US 5575339 teaches an expandable metal foil or net which is used in extinguishing surfaces fires.
GB2255015A describes a valve and siphon assembly which is actuable to open and close a conduit
to release a fire extinguishant.
US20020020536A1 discloses various configurations and applications for a thin, breakable panel containing
a dry chemical fire extinguishant, typically for use in transportation systems.
[0014] US 3804292 discloses a fire-preventing fuel tank in which adjacent but separate volumes are
provided inside the tank, one kind of volumes holding the fuel, whereas the other
holds a substance (e.g. a halogen), which when admixed to the fuel, makes it non-flammable.
SUMMARY OF THE INVENTION
[0015] The scope of protection is defined by the independent claims, to which reference
should now be made. Advantageous features are set out in the dependent claims.
[0016] According to one aspect of the present invention, there is provided a hazard control
system comprising a fuel tank, a control material and a housing, the housing being
attached to or abutting an outer surface of the fuel tank. The housing is configured
to deliver the control material in response to a trigger event. The housing has multiple
rows of interconnected compartments containing the control material. The compartments
have openings connected by ducts to allow flow of the control material between the
interconnected compartments. The housing comprises two face sheets, at least one of
the face sheets including multiple indentations. The two face sheets are joined so
that one of the face sheets covers the indentations in the other face sheet to form
the compartments and the ducts. The rows of interconnected compartments are parallel
to a longitudinal axis of the face sheets.
[0017] According to another aspect of the present invention, there is provided a method
of controlling a hazard from a fuel tank. The method comprises: providing a hazard
control system by mounting a housing to an outer surface of the fuel tank, wherein
the housing defines multiple interconnected compartments, the compartments having
openings connected by ducts to allow flow of control material between the interconnected
compartments; and disposing a control material in the housing. The housing comprises
two face sheets, at least one of the face sheets including multiple indentations,
the two face sheets joined so that one of the face sheets covers the indentations
in the other face sheet to form the compartments and the ducts. The rows of interconnected
compartments are parallel to a longitudinal axis of the face sheets.

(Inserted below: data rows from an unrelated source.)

(* ===== verification/OffloadData.v ===== *)
(** The data that the offloading connector moves: the invariant that says what the blocks on
    both devices hold while stores and loads are under way, and that every operation of the
    scheduler's side, of the worker's and of the device keeps it. *)
From stdpp Require Import gmap strings.
From S2P Require Export OffloadProtocol.
From stdpp Require Import options.
Open Scope Z_scope.

Lemma omap_Forall2 {A B} (g : A → option B) l k : Forall2 (λ x y, g x = Some y) l k → omap g l = k.
Proof. induction 1 as [|x y l k Hx _ IH]; [done|]. change (omap g (x :: l)) with (match g x with Some y => y :: omap g l | None => omap g l end). by rewrite Hx, IH. Qed.

Module OffloadData.
Import SchedRequest OffloadingConnector ConnectorProtocol Handler ConnectorWorker WorkerJobs.

Section system.
Context {hash M : Type} `{Countable hash} `{!OffloadingManager hash (list Z) M, OL : !OffloadingManagerLaws hash Z (list Z) M}.
Context {D : Type} (np_empty : Z → list Z) (block_hashes : Request → list hash) (gpu_block_size factor : Z).

Abbreviation sched_t := (OffloadingConnector.t hash M).
Abbreviation worker_t := (ConnectorWorker.t D).
Abbreviation off := (factor * gpu_block_size).
Abbreviation chunk := (chunk block_hashes factor).
Abbreviation find := (find (hash := hash) (M := M)).
Abbreviation inv := (inv (hash := hash) (M := M)).
Abbreviation rep := (rep factor).
Abbreviation pending_stores := (pending_stores factor).
Abbreviation memory w := (OffloadingWorker.memory (worker w)).
(** * FAQ injection for the article pages: a model of [scripts/inject-faqs.js]

    The script is a chain of regular-expression transforms over page text.
    The model keeps that shape: JavaScript strings are sequences of UTF-16
    code units, every regular expression of the script is a value of the
    type [regex] written after its source text, and one backtracking matcher
    gives all of them their meaning.  The classifier is modelled twice: as
    a function, and statement by statement on a heap of pattern objects.
    The batch is a function of an explicit file system.  The console
    output is left out. *)

From Stdlib Require Import String Ascii List NArith Bool Arith Lia.
Import ListNotations.
Local Open Scope string_scope.
Local Open Scope list_scope.

(** ** Strings *)

(** A code unit of a JavaScript string (0 .. 65535), and a JavaScript
    string: a list of code units.  The two names are abbreviations, so that
    a string is a [list N] for every lemma of the library. *)
Abbreviation code := N (only parsing).
Abbreviation str := (list N) (only parsing).

(** A literal: each character of an ASCII literal is its own code unit. *)
Definition lit (s : string) : str :=
  map N_of_ascii (list_ascii_of_string s).

(** A literal in which an apostrophe stands for the double quote character
    (code unit 34), so that markup such as [<section class="faq-section">]
    is written [q "<section class='faq-section'>"].  None of the script's
    own literals holds an apostrophe. *)
Definition q (s : string) : str :=
  map (fun a => let c := N_of_ascii a in if N.eqb c 39 then 34%N else c)
      (list_ascii_of_string s).

Local Open Scope N_scope.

[0018] A hazard control system disclosed herein comprises a housing configured to contain
a control material and deliver the control material to neutralize a hazard in response
to a trigger event. In one embodiment, the control material is an extinguishant for
retarding fire. The housing contains the extinguishant and includes at least one surface
configured to rupture in response to a trigger event, such as an impact. The housing
may also include a surface configured to substantially mate with a surface of a vehicle,
such as a fuel tank surface.
BRIEF DESCRIPTION OF THE DRAWINGS
[0019] A more complete understanding of the present invention may be derived by referring
to the detailed description when considered in connection with the following illustrative
figures. In the following figures, like reference numbers refer to similar elements
and steps.
Figure 1 is an illustration of a prior art hazard control system having a honeycomb
core;
Figure 2 is a cross-section view of the prior art hazard control system of Figure
1;
Figure 3 is an illustration of a prior art housing configured for a fuel tank.

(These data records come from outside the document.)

(** * Device Gateway Service

    A shallow embedding of [src/index.js]: an Express application with the
    routes [POST /register-device], [POST /upload-data] (behind the
    [authenticateDevice] middleware), [GET /list-devices] and [GET /health],
    backed by one table, [devicesTable], of a remote PostgREST datastore.

    The handlers are [async] functions that await the datastore, draw random
    bytes and write to the console.  They are embedded in a state monad over
    a [World] that holds the table, the console and two cursors into the
    environment's oracles: which datastore requests fail, and which bytes the
    random source delivers. *)

From Stdlib Require Import String Ascii List ZArith NArith Lia Bool PrimFloat.
From Stdlib.Strings Require Import Byte.
Import ListNotations.
Open Scope string_scope.

Set Warnings "-register-all".

(** ** JavaScript values *)

(** A parsed JSON document, as [bodyParser.json()] leaves it in [req.body].
    Numbers are IEEE 754 doubles, as in JavaScript. *)
Inductive JSON : Type :=
| JNull
| JBool (b : bool)
| JNumber (x : float)
| JString (s : string)
| JArray (items : list JSON)
| JObject (members : list (string * JSON)).

(** ECMAScript's [ToBoolean]: what [if (v)] and [!v] look at. *)
Class Truthiness (A : Type) : Type := ToBoolean : A -> bool.

#[export] Instance truthiness_string : Truthiness string :=
  fun s => negb (s =? "").

(** [null], [false], [0], [-0], [NaN] and the empty string are falsy; every
    array and every object is truthy, the empty ones included. *)
#[export] Instance truthiness_JSON : Truthiness JSON :=
  fun v =>
    match v with
    | JNull => false
    | JBool b => b
    | JNumber x => negb (PrimFloat.eqb x PrimFloat.zero || PrimFloat.is_nan x)
    | JString s => ToBoolean s
    | JArray _ => true
    | JObject _ => true
    end.

(** A property that may be absent: [None] is [undefined], which is falsy. *)
#[export] Instance truthiness_option {A} `{Truthiness A} : Truthiness (option A) :=
  fun o => match o with Some v => ToBoolean v | None => false end.

(** String conversion of a string-or-undefined value, as a template literal
    and the query builder perform it. *)
Definition String_ (v : option string) : string :=
  match v with Some s => s | None => "undefined" end.

(** ** Requests and responses *)

Module Headers.
(** [req.headers], restricted to the two fields the service reads. *)
Record t : Type := Build { device : option string; token : option string }.
End Headers.

Module Body.
(** [req.body], restricted to the two fields the service reads:
    [{ deviceId: string }] for registration, [{ data: any }] for upload. *)
Record t : Type := Build { deviceId : option string; data : option JSON }.
End Body.

Record Request : Type := mkRequest { headers : Headers.t; body : Body.t }.

(** How a handler or middleware ends: [res.status(s).json(b)] or [next()]. *)
Inductive Outcome : Type :=
| Send (status : Z) (json : JSON)
| Next.

Definition status_of (o : Outcome) : option Z :=
  match o with Send s _ => Some s | Next => None end.

(** ** The datastore client *)

(** A row of [devicesTable]. *)
Record Device : Type := mkDevice { device_id : string; token : string }.

Definition json_of_device (r : Device) : JSON :=
  JObject [("device_id", JString (device_id r)); ("token", JString (token r))].

Module Pg.

Record Error : Type := mkError { code : string; message : string }.

(** [data] of a response: [null], one row (after [.single()]) or an array. *)
Inductive Data : Type :=
| Null
| Row (r : Device)
| Rows (rs : list Device).

Record Response : Type := mkResponse { data : Data; error : option Error }.

Inductive Filter : Type := Eq (column value : string).

(** What the builder chain has accumulated when it is awaited. *)
Inductive Query : Type :=
| Select (table columns : string) (filters : list Filter) (one : bool)
| Insert (table : string) (rows : list Device).

Definition from (table : string) : string := table.
Definition select (columns : string) (table : string) : Query :=
  Select table columns [] false.
Definition eq (column value : string) (q : Query) : Query :=
  match q with
  | Select t c fs one => Select t c (fs ++ [Eq column value])%list one
  | Insert t rows => Insert t rows
  end.
Definition single (q : Query) : Query :=
  match q with
  | Select t c fs _ => Select t c fs true
  | Insert t rows => Insert t rows
  end.
Definition insert (rows : list Device) (table : string) : Query :=
  Insert table rows.

Definition json_of_error (e : Error) : JSON :=
  JObject [("code", JString (code e)); ("message", JString (message e))].

Definition json_of_nullable_error (o : option Error) : JSON :=
  match o with Some e => json_of_error e | None => JNull end.

Definition json_of_data (d : Data) : JSON :=
  match d with
  | Null => JNull
  | Row r => json_of_device r
  | Rows rs => JArray (map json_of_device rs)
  end.

Definition is_insert (q : Query) : bool :=
  match q with Insert _ _ => true | Select _ _ _ _ => false end.

End Pg.

#[export] Instance truthiness_Data : Truthiness Pg.Data :=
  fun d => match d with Pg.Null => false | Pg.Row _ => true | Pg.Rows _ => true end.

#[export] Instance truthiness_Error : Truthiness Pg.Error := fun _ => true.

Notation "q |> f" := (f q) (at level 45, left associativity, only parsing).

(** The error [.single()] answers with when the result is not exactly one
    row. *)
Definition PGRST116 : Pg.Error :=
  Pg.mkError "PGRST116" "JSON object requested, multiple (or no) rows returned".

Definition undefined_table : Pg.Error := Pg.mkError "42P01" "relation does not exist".
Definition undefined_column : Pg.Error := Pg.mkError "42703" "column does not exist".

Definition column_of (c : string) : option (Device -> string) :=
  if c =? "device_id" then Some device_id
  else if c =? "token" then Some token
  else None.

(** The rows a list of equality filters keeps: all filters must hold.
    [None] when a filter names a column the table does not have. *)
Fixpoint keep (fs : list Pg.Filter) : option (Device -> bool) :=
  match fs with
  | [] => Some (fun _ => true)
  | Pg.Eq c v :: fs' =>
      match column_of c, keep fs' with
      | Some get, Some rest => Some (fun r => (get r =? v) && rest r)
      | _, _ => None
      end
  end.

(** ** Hex encoding and the random source *)

Definition hex_digit (n : N) : ascii :=
  match String.get (N.to_nat n) "0123456789abcdef" with
  | Some c => c
  | None => "0"%char
  end.

(** [Buffer.prototype.toString("hex")]: two lowercase digits per byte, the
    high nibble first. *)
Fixpoint toString_hex (buf : list byte) : string :=
  match buf with
  | [] => ""
  | b :: rest =>
      String (hex_digit (N.shiftr (Byte.to_N b) 4))
        (String (hex_digit (N.land (Byte.to_N b) 15)) (toString_hex rest))
  end.

Definition is_lower_hex (c : ascii) : bool :=
  let n := N_of_ascii c in
  ((48 <=? n) && (n <=? 57) || (97 <=? n) && (n <=? 102))%N.

Fixpoint string_forall (p : ascii -> bool) (s : string) : bool :=
  match s with
  | EmptyString => true
  | String c s' => p c && string_forall p s'
  end.

(** ** The world the handlers run in *)

Record World : Type := mkWorld {
  devicesTable : list Device;      (* the rows of the remote table *)
  calls : nat;                     (* datastore requests awaited so far *)
  drawn : nat;                     (* random bytes consumed so far *)
  console : list (list JSON);      (* console.log / console.error lines *)
  journal : list Pg.Query          (* the requests awaited, oldest first *)
}.

(** An [async] computation: it runs to its end in a world and leaves a
    world.  Handlers run one at a time. *)
Definition M (A : Type) : Type := World -> A * World.

Definition ret {A} (a : A) : M A := fun w => (a, w).
Definition bind {A B} (c : M A) (k : A -> M B) : M B :=
  fun w => let (a, w') := c w in k a w'.

Notation "x <- c ;; k" := (bind c (fun x => k))
  (at level 100, c at next level, right associativity).
Notation "c ;;; k" := (bind c (fun _ => k))
  (at level 100, right associativity).

Definition console_log (args : list JSON) : M unit :=
  fun w => (tt, mkWorld (devicesTable w) (calls w) (drawn w)
                        (console w ++ [args])%list (journal w)).

(** The service has just started: nothing registered, nothing awaited. *)
Definition boot : World := mkWorld [] 0 0 [] [].

Module Gateway.

Section Environment.

(** The environment: [fault_at n] is the failure, if any, that the [n]-th
    datastore request meets (network, credentials, server); [random_byte i]
    is the [i]-th byte the operating system's random source delivers. *)
Variable fault_at : nat -> option Pg.Error.
Variable random_byte : nat -> byte.

(** Modelled from the spec: the datastore client ([@supabase/supabase-js])
    is an external collaborator and not part of the sources.  Section 6 of
    the specification lists what it supports: select by equality filter on
    one or several fields, single-row fetch, unfiltered full-table fetch and
    row insert; section 3 says the table has no uniqueness constraint, and
    section 7 that each call is atomic: it answers, or it fails and leaves
    the table as it was.  A single-row fetch answers with the row when
    exactly one row passes the filters and with error [PGRST116] otherwise,
    which is the code the registration handler tests for. *)
Definition answer (q : Pg.Query) (rows : list Device) : Pg.Response * list Device :=
  match q with
  | Pg.Select t _ fs one =>
      if negb (t =? "devicesTable") then (Pg.mkResponse Pg.Null (Some undefined_table), rows)
      else
        match keep fs with
        | None => (Pg.mkResponse Pg.Null (Some undefined_column), rows)
        | Some p =>
            let found := filter p rows in
            if one then
              match found with
              | [r] => (Pg.mkResponse (Pg.Row r) None, rows)
              | _ => (Pg.mkResponse Pg.Null (Some PGRST116), rows)
              end
            else (Pg.mkResponse (Pg.Rows found) None, rows)
        end
  | Pg.Insert t new =>
      if negb (t =? "devicesTable") then (Pg.mkResponse Pg.Null (Some undefined_table), rows)
      else (Pg.mkResponse Pg.Null None, (rows ++ new)%list)
  end.

(** [await <query>]: one round trip to the datastore.  The environment
    decides whether the request gets through; one that does not leaves the
    table alone and comes back as [{ data: null, error }]. *)
Definition await (q : Pg.Query) : M Pg.Response :=
  fun w =>
    let (r, rows) :=
      match fault_at (calls w) with
      | Some e => (Pg.mkResponse Pg.Null (Some e), devicesTable w)
      | None => answer q (devicesTable w)
      end in
    (r, mkWorld rows (S (calls w)) (drawn w) (console w) (journal w ++ [q])%list).

(** [crypto.randomBytes(n)]. *)
Definition randomBytes (n : nat) : M (list byte) :=
  fun w => (map random_byte (seq (drawn w) n),
            mkWorld (devicesTable w) (calls w) (drawn w + n) (console w) (journal w)).

(** index.js, lines 18-20. *)
Definition generateToken : M string :=
  buf <- randomBytes 16 ;;
  ret (toString_hex buf).

Definition error_body (msg : string) : JSON := JObject [("error", JString msg)].
Definition message_body (msg : string) : JSON := JObject [("message", JString msg)].

(** [fetchError && fetchError.code !== "PGRST116"]. *)
Definition other_than_PGRST116 (fetchError : option Pg.Error) : bool :=
  match fetchError with
  | Some e => negb (Pg.code e =? "PGRST116")
  | None => false
  end.

(** index.js, lines 28-65: [app.post("/register-device", ...)]. *)
Definition register_device (req : Request) : M Outcome :=
  let deviceId := Body.deviceId (body req) in
  if negb (ToBoolean deviceId) then
    ret (Send 400 (error_body "Device ID is required."))
  else
    (* truthy, hence a string that is not empty *)
    let deviceId := String_ deviceId in
    r <- await (Pg.from "devicesTable" |> Pg.select "*"
                  |> Pg.eq "device_id" deviceId |> Pg.single) ;;
    let existingDevice := Pg.data r in
    let fetchError := Pg.error r in
    if other_than_PGRST116 fetchError then
      console_log [Pg.json_of_nullable_error fetchError] ;;;
      ret (Send 500 (error_body "Error checking device existence."))
    else if ToBoolean existingDevice then
      ret (Send 400 (error_body "Device ID is already registered."))
    else
      token <- generateToken ;;
      r' <- await (Pg.from "devicesTable" |> Pg.insert [mkDevice deviceId token]) ;;
      let insertError := Pg.error r' in
      match insertError with
      | Some e =>
          console_log [Pg.json_of_error e] ;;;
          ret (Send 500 (error_body "Error registering device."))
      | None =>
          ret (Send 201 (JObject [("message", JString "Device registered successfully.");
                                  ("deviceId", JString deviceId);
                                  ("token", JString token)]))
      end.

(** index.js, lines 70-92: the [authenticateDevice] middleware. *)
Definition authenticateDevice (req : Request) : M Outcome :=
  let device := Headers.device (headers req) in
  let token := Headers.token (headers req) in
  if negb (ToBoolean device) || negb (ToBoolean token) then
    ret (Send 401 (error_body "Device ID and token are required."))
  else
    r <- await (Pg.from "devicesTable" |> Pg.select "*"
                  |> Pg.eq "device_id" (String_ device)
                  |> Pg.eq "token" (String_ token) |> Pg.single) ;;
    let deviceRecord := Pg.data r in
    let error := Pg.error r in
    if ToBoolean error || negb (ToBoolean deviceRecord) then
      ret (Send 403 (error_body "Invalid token or unauthorized device."))
    else
      ret Next.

Figure 4 is an illustration of a prior art hazard control system having multiple panels
around a fuel tank.
Figure 5 is an illustration of a crash incident involving impact between two motor
vehicles, one of which is equipped with a prior art hazard control system;
Figure 6 is a partial cutaway view of a prior art hazard control system having multiple
parallel, isolated channels;
Figure 7 is a cross-section view of the prior art hazard control system of Figure
6;
Figure 8 is an illustration of a prior art end cap;
Figure 9 is an illustration of a prior art hazard control system having shattering
a face sheet;
Figure 10A-B are top and cross-section views, respectively, of a hazard control system
having multiple perpendicular, interconnected channels;
Figure 11 is a cross-section view of a prior art hazard control system having partitions
integrated into a face sheet and bonded to another face sheet by an adhesive;
Figure 12 is an illustration of a hazard control system having multiple interconnected
compartments;
Figures 13A-B are perspective and top illustrations, respectively, of a hazard control
system conformed to the shape of a fuel tank;
Figures 14A-C are illustrations of a hazard control system being cut to a desired
size;
Figure 15 is a partial cutaway view of a fuel pump shrouded with a prior art hazard
control system;
Figure 16 is a view of a fluid reservoir fitting surrounded by a prior art hazard
control system at the location of connection of the reservoir to the fluid line;
Figure 17 is a view of a prior art hazard control system fitted for a connector of
two fluid line fittings;
Figure 18 is an illustration of a prior art hazard control system adapted for an oil
pan of an internal combustion engine pierced by a connecting rod;
Figure 19 is an illustration of a vehicle front-end collision, with the engine compartment
hood deforming and activating the prior art hazard control system;
Figure 20 is a cross-section view of a liquid reservoir having a prior art hazard
control system and a pool fire impinging on a liquid reservoir; and
Figure 21 is a cross-section view of a damaged battery enclosure having a prior art
activated hazard control system.
[0020] Elements and steps in the figures are illustrated for simplicity and clarity and
have not necessarily been rendered according to any particular sequence. For example,
steps that may be performed concurrently or in different order are illustrated in
the figures to help to improve understanding of embodiments of the present invention.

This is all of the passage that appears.